Exercise prompt — Range to output from the entries below: the line containing "Lemma main_loop (inputs" through the line containing "rewrite Hs. cbn [andb bind].". Set it down exactly, ends included, nothing else.

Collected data
• • • • •
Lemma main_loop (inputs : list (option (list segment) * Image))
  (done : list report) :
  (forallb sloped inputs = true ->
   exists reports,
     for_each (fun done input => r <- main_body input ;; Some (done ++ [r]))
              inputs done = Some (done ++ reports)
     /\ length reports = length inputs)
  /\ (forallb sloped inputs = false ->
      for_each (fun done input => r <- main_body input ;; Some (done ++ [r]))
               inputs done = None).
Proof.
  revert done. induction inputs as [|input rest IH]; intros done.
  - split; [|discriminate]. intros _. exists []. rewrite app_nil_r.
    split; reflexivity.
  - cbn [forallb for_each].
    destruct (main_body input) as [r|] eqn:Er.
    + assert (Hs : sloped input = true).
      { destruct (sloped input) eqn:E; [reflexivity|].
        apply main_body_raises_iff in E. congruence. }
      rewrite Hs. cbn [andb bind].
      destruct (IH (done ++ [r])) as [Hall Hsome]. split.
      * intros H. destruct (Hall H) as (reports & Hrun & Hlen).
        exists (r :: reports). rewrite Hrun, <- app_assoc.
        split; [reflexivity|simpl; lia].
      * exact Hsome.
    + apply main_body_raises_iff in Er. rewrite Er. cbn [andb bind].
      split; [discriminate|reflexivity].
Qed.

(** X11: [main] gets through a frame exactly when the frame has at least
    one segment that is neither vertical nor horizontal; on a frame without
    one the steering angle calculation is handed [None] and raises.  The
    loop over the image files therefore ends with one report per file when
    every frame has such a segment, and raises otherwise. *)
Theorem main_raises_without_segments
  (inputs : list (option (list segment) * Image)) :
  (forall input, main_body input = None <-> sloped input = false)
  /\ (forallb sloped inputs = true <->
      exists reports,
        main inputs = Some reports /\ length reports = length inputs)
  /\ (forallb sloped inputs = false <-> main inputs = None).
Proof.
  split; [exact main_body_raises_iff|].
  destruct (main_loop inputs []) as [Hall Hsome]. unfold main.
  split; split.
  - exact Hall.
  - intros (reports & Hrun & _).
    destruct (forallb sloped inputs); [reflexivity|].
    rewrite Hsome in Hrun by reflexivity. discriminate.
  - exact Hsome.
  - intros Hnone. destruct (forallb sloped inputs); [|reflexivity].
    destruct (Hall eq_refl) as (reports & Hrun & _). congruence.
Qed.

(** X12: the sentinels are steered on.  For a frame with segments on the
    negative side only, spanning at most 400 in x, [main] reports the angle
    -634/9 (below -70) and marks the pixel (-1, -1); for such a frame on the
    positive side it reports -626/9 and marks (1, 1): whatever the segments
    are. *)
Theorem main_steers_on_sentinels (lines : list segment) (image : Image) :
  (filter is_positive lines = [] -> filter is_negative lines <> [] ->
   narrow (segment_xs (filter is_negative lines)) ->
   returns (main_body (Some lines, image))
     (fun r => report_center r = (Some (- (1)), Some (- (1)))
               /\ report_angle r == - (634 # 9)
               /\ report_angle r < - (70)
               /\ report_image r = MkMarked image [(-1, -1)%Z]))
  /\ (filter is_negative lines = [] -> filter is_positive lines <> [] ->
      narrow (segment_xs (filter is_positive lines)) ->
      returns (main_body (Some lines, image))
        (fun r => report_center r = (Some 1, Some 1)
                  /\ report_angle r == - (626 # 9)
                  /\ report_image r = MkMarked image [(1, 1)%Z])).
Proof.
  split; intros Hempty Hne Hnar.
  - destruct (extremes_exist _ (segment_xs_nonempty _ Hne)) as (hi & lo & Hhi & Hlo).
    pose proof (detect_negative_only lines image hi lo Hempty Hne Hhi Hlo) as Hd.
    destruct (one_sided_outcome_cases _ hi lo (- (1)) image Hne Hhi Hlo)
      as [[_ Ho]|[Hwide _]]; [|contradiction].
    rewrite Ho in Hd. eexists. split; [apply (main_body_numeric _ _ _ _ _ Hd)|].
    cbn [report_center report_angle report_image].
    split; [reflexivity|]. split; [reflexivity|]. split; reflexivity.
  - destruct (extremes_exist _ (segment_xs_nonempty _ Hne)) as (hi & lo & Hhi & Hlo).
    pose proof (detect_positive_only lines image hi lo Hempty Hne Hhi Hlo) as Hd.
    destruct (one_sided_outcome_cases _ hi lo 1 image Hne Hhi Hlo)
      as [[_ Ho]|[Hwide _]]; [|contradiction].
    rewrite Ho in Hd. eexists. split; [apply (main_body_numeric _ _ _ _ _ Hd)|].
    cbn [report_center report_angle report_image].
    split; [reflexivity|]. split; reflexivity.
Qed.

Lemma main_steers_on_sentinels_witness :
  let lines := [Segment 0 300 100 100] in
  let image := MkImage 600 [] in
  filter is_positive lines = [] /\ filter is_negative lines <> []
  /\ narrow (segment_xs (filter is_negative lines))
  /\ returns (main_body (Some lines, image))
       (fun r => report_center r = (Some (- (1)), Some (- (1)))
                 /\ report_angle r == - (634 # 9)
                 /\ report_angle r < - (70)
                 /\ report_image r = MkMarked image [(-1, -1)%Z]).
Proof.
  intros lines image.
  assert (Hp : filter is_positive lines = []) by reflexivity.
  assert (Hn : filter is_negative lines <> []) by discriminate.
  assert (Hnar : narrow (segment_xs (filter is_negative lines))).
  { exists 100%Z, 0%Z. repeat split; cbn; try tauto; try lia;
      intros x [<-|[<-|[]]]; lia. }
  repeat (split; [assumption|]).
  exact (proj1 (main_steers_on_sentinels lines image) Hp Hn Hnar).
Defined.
• • • • •
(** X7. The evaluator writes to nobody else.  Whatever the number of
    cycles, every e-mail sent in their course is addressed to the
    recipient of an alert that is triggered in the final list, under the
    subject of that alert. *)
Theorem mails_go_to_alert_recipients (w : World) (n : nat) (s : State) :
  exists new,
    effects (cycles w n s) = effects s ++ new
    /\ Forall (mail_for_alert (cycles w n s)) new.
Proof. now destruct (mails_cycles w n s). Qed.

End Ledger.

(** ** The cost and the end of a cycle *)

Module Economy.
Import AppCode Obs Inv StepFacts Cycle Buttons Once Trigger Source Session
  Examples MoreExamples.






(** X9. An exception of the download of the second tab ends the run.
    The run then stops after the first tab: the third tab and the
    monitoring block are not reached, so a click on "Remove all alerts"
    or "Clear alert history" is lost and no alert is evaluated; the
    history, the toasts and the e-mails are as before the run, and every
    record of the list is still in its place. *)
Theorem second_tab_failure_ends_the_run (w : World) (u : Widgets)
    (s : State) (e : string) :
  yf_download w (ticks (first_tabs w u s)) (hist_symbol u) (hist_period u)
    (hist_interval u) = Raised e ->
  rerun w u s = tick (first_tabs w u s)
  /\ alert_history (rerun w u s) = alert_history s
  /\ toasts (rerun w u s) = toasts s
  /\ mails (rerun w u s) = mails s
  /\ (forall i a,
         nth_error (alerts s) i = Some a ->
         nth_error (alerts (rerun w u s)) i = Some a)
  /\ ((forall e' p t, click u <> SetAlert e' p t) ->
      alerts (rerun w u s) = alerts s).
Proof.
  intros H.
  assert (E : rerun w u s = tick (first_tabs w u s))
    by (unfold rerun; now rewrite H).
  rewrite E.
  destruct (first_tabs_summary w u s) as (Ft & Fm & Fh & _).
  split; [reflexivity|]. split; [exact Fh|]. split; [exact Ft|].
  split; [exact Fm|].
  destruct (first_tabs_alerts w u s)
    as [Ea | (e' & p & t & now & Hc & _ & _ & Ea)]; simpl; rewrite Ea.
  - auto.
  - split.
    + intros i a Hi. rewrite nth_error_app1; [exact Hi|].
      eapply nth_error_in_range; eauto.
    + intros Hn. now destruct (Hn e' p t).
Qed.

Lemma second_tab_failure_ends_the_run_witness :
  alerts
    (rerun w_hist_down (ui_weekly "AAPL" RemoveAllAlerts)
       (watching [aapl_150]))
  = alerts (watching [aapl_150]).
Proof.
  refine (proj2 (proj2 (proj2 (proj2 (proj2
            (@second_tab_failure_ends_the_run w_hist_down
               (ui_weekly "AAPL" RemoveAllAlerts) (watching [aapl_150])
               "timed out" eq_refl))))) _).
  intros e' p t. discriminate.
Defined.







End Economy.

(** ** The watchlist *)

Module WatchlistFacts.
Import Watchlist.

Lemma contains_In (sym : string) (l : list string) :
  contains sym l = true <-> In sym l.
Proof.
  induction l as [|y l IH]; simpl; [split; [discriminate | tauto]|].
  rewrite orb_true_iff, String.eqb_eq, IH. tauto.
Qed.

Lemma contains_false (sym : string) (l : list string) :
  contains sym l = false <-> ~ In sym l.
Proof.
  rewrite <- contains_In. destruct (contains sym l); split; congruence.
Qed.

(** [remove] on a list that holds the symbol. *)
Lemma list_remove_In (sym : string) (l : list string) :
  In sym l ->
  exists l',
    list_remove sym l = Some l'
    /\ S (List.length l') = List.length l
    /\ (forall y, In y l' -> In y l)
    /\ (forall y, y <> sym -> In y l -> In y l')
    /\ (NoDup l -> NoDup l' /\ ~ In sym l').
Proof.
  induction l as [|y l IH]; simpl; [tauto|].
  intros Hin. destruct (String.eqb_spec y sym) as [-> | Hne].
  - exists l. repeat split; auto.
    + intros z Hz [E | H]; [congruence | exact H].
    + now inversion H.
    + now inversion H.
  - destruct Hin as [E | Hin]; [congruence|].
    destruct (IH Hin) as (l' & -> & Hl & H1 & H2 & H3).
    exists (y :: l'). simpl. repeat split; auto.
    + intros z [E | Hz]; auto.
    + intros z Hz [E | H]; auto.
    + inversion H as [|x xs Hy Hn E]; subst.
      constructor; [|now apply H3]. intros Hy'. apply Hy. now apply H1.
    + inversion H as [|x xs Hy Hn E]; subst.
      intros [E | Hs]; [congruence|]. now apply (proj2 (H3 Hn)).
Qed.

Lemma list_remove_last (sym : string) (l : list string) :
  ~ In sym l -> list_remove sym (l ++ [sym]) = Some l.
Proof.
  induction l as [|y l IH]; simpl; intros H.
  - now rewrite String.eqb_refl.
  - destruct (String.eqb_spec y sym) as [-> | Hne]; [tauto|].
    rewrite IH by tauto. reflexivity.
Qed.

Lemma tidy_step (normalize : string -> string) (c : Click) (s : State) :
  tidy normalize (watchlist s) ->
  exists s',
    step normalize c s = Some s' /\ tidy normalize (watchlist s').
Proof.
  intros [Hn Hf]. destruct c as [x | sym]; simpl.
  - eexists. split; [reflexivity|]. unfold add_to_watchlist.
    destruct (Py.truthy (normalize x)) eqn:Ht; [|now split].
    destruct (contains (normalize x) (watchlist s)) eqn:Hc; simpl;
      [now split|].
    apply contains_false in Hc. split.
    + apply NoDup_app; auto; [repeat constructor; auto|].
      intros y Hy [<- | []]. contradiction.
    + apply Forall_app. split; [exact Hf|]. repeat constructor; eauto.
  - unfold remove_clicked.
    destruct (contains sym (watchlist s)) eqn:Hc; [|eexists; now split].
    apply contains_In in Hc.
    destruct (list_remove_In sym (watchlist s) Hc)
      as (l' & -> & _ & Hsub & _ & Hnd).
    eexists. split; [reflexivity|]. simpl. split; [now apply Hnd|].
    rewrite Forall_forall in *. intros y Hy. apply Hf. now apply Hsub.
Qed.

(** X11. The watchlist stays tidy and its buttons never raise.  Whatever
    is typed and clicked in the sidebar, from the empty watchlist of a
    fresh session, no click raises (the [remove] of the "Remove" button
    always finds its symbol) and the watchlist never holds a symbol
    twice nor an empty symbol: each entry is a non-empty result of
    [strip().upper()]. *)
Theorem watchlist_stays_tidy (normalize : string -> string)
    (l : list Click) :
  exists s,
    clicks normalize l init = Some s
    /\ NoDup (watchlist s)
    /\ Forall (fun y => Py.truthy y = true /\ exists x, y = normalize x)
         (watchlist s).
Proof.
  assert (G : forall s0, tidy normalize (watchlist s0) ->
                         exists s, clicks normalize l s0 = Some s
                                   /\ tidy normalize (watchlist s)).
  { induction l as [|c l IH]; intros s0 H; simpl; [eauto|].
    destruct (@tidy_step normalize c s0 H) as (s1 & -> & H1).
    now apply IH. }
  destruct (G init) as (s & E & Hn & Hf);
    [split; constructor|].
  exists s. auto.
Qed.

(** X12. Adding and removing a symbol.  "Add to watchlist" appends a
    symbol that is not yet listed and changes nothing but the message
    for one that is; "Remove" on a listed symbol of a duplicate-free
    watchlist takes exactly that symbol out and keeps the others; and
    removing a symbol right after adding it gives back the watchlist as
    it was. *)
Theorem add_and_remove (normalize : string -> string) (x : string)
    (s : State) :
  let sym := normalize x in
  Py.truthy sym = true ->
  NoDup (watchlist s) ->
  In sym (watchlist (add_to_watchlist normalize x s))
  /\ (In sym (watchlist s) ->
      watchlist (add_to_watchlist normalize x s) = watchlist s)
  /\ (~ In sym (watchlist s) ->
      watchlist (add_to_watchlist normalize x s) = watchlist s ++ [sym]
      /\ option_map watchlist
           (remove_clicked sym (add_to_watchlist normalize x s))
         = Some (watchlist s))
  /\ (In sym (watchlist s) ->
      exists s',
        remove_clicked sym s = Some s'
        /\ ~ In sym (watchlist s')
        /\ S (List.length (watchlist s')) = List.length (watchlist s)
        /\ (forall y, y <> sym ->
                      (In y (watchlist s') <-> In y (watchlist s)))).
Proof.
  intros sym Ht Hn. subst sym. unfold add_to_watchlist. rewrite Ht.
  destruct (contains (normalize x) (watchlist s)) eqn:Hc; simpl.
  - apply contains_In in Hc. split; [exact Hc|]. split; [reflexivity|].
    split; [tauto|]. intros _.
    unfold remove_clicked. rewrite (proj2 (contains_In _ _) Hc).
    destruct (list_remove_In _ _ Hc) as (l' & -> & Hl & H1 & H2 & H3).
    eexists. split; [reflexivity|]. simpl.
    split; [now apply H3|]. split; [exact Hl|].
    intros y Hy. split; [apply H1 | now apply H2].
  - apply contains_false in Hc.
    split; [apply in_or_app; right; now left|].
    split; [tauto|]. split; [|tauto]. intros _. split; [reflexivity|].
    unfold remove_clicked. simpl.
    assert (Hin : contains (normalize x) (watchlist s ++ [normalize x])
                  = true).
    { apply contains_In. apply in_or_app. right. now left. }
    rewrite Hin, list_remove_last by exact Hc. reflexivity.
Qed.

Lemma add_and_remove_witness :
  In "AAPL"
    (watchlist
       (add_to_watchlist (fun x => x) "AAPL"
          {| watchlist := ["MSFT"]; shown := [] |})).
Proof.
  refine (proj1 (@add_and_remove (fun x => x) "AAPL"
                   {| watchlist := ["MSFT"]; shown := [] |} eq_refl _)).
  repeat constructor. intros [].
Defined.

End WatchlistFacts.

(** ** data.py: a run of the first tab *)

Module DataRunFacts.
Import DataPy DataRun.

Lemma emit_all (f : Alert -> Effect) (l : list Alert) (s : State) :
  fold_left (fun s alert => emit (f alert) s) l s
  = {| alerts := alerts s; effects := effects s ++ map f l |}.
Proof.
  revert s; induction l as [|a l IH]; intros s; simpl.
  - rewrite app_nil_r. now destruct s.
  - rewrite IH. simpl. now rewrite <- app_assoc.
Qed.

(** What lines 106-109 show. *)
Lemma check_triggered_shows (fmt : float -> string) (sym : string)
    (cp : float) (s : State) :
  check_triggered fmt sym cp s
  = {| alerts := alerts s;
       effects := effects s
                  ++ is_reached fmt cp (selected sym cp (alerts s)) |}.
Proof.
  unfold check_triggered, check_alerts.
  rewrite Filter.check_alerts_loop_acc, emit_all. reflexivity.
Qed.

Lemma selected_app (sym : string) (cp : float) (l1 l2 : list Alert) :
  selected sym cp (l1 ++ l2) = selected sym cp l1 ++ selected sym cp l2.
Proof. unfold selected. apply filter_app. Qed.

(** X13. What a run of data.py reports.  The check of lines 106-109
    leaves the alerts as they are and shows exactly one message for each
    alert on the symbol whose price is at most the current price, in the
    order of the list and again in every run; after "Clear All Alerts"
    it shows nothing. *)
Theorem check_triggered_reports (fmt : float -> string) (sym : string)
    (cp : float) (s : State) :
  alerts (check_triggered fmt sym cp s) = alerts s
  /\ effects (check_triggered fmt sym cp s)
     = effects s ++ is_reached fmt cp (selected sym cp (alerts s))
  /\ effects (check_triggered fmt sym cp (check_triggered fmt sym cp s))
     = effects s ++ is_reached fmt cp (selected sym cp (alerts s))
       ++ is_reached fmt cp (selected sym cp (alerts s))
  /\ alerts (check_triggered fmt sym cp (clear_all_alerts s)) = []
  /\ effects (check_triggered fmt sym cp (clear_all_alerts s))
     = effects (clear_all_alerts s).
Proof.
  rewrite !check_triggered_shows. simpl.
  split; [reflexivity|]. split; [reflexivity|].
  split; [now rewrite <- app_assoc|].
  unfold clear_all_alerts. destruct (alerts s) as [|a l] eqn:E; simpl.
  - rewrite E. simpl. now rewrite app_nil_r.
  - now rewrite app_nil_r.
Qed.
• • • • •
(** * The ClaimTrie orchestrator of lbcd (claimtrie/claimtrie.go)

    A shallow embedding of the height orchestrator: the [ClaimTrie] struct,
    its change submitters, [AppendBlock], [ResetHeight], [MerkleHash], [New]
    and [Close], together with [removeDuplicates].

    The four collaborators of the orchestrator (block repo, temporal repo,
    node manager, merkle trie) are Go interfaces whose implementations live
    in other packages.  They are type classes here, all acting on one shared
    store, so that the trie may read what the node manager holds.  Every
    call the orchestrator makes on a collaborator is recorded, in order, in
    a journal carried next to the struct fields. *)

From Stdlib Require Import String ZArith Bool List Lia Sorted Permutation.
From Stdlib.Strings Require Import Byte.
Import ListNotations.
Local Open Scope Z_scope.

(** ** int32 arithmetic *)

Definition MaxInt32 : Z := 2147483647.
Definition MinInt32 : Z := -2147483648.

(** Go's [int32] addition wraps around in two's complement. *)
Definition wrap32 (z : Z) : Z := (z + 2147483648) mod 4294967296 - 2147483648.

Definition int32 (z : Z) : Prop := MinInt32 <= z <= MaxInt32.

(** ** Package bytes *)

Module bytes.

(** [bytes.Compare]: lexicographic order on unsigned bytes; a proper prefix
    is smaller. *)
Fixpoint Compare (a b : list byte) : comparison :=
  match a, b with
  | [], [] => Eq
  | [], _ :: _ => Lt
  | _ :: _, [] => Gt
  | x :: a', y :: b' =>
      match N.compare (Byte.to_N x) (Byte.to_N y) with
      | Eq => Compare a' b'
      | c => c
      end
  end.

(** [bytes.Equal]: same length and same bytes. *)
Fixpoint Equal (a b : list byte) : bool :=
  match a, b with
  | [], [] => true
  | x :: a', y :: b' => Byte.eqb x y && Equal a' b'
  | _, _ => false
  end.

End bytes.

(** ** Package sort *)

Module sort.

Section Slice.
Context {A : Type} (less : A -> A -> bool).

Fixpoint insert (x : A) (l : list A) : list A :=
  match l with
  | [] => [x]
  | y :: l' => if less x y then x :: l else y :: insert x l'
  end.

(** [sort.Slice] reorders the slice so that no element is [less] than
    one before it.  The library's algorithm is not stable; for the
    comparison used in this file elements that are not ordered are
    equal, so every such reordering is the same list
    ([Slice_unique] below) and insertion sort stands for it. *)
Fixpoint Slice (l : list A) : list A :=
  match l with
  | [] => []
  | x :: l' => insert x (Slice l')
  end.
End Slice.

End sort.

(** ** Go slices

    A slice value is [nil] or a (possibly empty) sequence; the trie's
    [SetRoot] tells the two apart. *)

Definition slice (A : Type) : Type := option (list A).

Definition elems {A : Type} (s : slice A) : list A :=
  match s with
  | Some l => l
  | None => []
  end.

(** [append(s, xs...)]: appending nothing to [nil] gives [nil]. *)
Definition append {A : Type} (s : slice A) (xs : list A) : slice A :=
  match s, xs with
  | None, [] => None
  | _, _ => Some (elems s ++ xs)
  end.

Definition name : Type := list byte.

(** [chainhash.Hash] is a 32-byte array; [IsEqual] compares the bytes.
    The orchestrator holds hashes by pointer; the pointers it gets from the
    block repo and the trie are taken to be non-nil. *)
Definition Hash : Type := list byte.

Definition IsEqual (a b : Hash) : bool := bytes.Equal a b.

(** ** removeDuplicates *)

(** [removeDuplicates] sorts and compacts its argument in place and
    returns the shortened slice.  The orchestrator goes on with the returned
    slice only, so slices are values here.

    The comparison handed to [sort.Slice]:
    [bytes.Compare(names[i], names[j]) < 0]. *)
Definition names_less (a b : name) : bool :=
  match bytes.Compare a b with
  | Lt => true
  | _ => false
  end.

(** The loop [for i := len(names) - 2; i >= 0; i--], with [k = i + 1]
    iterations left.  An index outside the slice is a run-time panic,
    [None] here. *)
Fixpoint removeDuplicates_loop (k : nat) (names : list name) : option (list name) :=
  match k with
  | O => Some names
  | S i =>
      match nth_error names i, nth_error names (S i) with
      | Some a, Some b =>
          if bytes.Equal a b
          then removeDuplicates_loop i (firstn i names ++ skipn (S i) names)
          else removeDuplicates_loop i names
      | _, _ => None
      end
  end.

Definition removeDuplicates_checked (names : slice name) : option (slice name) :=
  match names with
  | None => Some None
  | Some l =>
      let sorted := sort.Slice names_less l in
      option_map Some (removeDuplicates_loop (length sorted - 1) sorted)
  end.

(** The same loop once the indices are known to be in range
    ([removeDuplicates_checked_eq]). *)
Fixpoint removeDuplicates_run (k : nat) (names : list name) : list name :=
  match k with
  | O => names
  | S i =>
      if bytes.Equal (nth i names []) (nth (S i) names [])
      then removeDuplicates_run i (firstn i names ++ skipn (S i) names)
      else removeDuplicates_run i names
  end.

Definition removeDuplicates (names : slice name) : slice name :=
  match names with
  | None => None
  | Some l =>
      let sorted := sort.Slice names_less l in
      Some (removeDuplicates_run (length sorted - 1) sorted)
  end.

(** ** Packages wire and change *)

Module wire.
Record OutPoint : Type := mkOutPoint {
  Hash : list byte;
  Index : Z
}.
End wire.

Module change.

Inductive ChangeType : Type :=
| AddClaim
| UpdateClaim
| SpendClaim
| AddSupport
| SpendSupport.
• • • • •
Solution for this exercise —
Lemma main_loop (inputs : list (option (list segment) * Image))
  (done : list report) :
  (forallb sloped inputs = true ->
   exists reports,
     for_each (fun done input => r <- main_body input ;; Some (done ++ [r]))
              inputs done = Some (done ++ reports)
     /\ length reports = length inputs)
  /\ (forallb sloped inputs = false ->
      for_each (fun done input => r <- main_body input ;; Some (done ++ [r]))
               inputs done = None).
Proof.
  revert done. induction inputs as [|input rest IH]; intros done.
  - split; [|discriminate]. intros _. exists []. rewrite app_nil_r.
    split; reflexivity.
  - cbn [forallb for_each].
    destruct (main_body input) as [r|] eqn:Er.
    + assert (Hs : sloped input = true).
      { destruct (sloped input) eqn:E; [reflexivity|].
        apply main_body_raises_iff in E. congruence. }
      rewrite Hs. cbn [andb bind].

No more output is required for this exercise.